*PROBLEM STATEMENT*: Your answer must consist of exactly the lines below, starting with the line with "match pe_containment e with" and going on through the line with "debug_code (pr_exit_code r)", and nothing else.

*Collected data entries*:
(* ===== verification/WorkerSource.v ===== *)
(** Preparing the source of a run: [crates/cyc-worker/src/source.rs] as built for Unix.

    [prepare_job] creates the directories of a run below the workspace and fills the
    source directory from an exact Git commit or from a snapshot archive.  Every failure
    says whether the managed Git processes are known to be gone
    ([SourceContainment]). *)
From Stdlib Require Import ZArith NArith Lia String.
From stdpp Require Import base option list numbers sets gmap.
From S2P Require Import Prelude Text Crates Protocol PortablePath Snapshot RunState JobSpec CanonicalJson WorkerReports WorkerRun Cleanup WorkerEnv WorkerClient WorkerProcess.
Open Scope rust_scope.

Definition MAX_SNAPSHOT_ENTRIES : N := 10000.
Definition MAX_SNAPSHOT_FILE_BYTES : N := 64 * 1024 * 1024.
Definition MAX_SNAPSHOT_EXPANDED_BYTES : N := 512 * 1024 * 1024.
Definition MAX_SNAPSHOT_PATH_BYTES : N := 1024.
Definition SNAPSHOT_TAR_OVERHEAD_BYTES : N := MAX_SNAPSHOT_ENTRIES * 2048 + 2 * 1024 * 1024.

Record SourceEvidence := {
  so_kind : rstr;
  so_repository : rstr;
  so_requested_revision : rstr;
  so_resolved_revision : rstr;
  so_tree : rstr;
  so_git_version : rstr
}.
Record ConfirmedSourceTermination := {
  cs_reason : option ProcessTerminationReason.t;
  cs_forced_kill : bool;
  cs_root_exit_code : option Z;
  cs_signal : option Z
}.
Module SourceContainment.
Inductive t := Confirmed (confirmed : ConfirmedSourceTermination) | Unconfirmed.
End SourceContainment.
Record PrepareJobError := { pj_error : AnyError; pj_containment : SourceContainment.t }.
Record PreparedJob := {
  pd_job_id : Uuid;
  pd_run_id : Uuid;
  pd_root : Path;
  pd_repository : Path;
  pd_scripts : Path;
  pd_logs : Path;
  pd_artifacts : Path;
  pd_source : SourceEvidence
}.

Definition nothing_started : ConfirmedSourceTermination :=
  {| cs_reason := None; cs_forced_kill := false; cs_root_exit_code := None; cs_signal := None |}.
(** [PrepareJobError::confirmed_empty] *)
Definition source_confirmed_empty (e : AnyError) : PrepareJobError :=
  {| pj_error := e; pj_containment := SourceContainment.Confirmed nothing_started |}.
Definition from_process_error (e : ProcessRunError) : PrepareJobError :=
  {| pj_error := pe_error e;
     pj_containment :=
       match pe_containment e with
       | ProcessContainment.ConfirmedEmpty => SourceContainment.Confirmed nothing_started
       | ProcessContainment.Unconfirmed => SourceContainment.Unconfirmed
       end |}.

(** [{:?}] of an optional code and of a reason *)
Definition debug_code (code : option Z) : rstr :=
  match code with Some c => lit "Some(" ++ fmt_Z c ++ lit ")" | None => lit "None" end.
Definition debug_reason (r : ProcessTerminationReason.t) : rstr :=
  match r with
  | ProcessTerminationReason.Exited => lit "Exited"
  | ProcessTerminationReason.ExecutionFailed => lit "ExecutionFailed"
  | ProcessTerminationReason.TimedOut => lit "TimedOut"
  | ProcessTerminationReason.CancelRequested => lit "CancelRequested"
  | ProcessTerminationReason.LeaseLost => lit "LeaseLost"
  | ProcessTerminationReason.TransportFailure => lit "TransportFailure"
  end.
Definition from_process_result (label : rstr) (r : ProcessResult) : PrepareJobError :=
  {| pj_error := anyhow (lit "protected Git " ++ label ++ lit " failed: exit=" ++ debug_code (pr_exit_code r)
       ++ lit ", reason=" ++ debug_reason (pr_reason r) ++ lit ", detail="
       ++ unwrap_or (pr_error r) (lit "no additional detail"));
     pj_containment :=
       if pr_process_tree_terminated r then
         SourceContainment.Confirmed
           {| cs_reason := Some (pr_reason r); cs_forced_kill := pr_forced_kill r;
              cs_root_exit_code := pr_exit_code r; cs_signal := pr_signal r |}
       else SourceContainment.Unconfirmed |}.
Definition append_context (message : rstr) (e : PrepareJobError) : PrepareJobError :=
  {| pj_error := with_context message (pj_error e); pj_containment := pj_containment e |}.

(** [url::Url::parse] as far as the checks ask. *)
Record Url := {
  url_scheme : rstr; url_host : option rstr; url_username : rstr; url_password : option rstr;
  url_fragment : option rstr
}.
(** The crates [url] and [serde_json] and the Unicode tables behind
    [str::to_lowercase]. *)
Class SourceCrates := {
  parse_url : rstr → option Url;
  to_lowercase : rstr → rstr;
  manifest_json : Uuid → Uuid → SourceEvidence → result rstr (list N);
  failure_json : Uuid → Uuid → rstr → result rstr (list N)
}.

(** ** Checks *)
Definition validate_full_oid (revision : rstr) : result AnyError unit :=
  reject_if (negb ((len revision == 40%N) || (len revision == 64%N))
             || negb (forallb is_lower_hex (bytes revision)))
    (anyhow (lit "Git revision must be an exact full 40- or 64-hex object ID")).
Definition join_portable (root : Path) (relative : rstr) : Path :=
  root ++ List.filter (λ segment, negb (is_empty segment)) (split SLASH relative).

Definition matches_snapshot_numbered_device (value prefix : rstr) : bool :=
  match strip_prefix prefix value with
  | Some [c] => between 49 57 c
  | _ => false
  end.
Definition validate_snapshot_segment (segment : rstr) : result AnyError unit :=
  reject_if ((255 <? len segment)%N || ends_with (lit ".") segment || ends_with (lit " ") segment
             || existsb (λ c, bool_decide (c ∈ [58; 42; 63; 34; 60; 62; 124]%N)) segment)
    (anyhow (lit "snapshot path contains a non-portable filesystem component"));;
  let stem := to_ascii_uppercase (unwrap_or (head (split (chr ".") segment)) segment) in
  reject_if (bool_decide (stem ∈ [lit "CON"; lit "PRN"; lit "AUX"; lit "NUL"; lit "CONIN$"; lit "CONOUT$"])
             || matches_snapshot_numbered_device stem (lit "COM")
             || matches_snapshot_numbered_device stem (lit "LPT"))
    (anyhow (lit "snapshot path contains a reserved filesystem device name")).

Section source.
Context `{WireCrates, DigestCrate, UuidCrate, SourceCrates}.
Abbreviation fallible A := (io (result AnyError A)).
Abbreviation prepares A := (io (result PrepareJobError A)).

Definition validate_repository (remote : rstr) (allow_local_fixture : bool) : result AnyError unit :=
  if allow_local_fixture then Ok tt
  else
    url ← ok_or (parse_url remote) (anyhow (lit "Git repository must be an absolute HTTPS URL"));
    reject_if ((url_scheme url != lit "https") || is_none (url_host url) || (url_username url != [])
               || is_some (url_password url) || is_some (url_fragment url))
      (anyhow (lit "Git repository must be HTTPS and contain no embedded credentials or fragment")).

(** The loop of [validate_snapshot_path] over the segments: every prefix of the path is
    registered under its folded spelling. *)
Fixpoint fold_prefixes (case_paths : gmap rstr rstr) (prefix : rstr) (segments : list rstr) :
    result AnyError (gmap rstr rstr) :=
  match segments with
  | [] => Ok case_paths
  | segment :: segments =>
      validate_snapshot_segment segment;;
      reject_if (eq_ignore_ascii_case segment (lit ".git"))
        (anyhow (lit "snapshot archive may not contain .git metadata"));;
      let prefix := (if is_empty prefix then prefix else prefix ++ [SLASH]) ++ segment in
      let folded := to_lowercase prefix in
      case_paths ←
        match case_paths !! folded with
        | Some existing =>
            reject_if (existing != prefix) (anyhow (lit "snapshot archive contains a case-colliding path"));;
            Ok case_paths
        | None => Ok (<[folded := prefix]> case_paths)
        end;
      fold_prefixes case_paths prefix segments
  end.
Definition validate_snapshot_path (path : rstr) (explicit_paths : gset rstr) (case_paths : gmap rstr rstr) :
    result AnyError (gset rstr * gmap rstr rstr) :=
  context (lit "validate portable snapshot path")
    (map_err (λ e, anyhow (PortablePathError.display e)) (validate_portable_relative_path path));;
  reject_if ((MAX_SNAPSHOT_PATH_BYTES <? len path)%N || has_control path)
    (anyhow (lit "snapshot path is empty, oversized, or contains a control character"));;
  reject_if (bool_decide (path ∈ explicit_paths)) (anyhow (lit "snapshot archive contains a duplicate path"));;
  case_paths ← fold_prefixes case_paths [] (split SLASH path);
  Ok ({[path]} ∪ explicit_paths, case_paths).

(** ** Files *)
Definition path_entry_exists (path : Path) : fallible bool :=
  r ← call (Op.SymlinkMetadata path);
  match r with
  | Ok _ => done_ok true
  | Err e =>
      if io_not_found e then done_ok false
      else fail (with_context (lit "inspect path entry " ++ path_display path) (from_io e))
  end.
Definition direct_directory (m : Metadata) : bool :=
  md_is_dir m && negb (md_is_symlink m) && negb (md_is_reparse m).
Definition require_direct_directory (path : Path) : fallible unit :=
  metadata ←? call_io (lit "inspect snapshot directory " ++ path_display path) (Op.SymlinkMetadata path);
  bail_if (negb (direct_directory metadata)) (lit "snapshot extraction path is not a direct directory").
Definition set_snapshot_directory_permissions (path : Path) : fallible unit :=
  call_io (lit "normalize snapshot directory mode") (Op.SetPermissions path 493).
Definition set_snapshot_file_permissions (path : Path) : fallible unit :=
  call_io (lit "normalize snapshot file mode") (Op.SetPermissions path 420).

*SOLUTION*:
       match pe_containment e with
       | ProcessContainment.ConfirmedEmpty => SourceContainment.Confirmed nothing_started
       | ProcessContainment.Unconfirmed => SourceContainment.Unconfirmed
       end |}.

(** [{:?}] of an optional code and of a reason *)
Definition debug_code (code : option Z) : rstr :=
  match code with Some c => lit "Some(" ++ fmt_Z c ++ lit ")" | None => lit "None" end.
Definition debug_reason (r : ProcessTerminationReason.t) : rstr :=
  match r with
  | ProcessTerminationReason.Exited => lit "Exited"
  | ProcessTerminationReason.ExecutionFailed => lit "ExecutionFailed"
  | ProcessTerminationReason.TimedOut => lit "TimedOut"
  | ProcessTerminationReason.CancelRequested => lit "CancelRequested"
  | ProcessTerminationReason.LeaseLost => lit "LeaseLost"
  | ProcessTerminationReason.TransportFailure => lit "TransportFailure"
  end.
Definition from_process_result (label : rstr) (r : ProcessResult) : PrepareJobError :=
  {| pj_error := anyhow (lit "protected Git " ++ label ++ lit " failed: exit=" ++ debug_code (pr_exit_code r)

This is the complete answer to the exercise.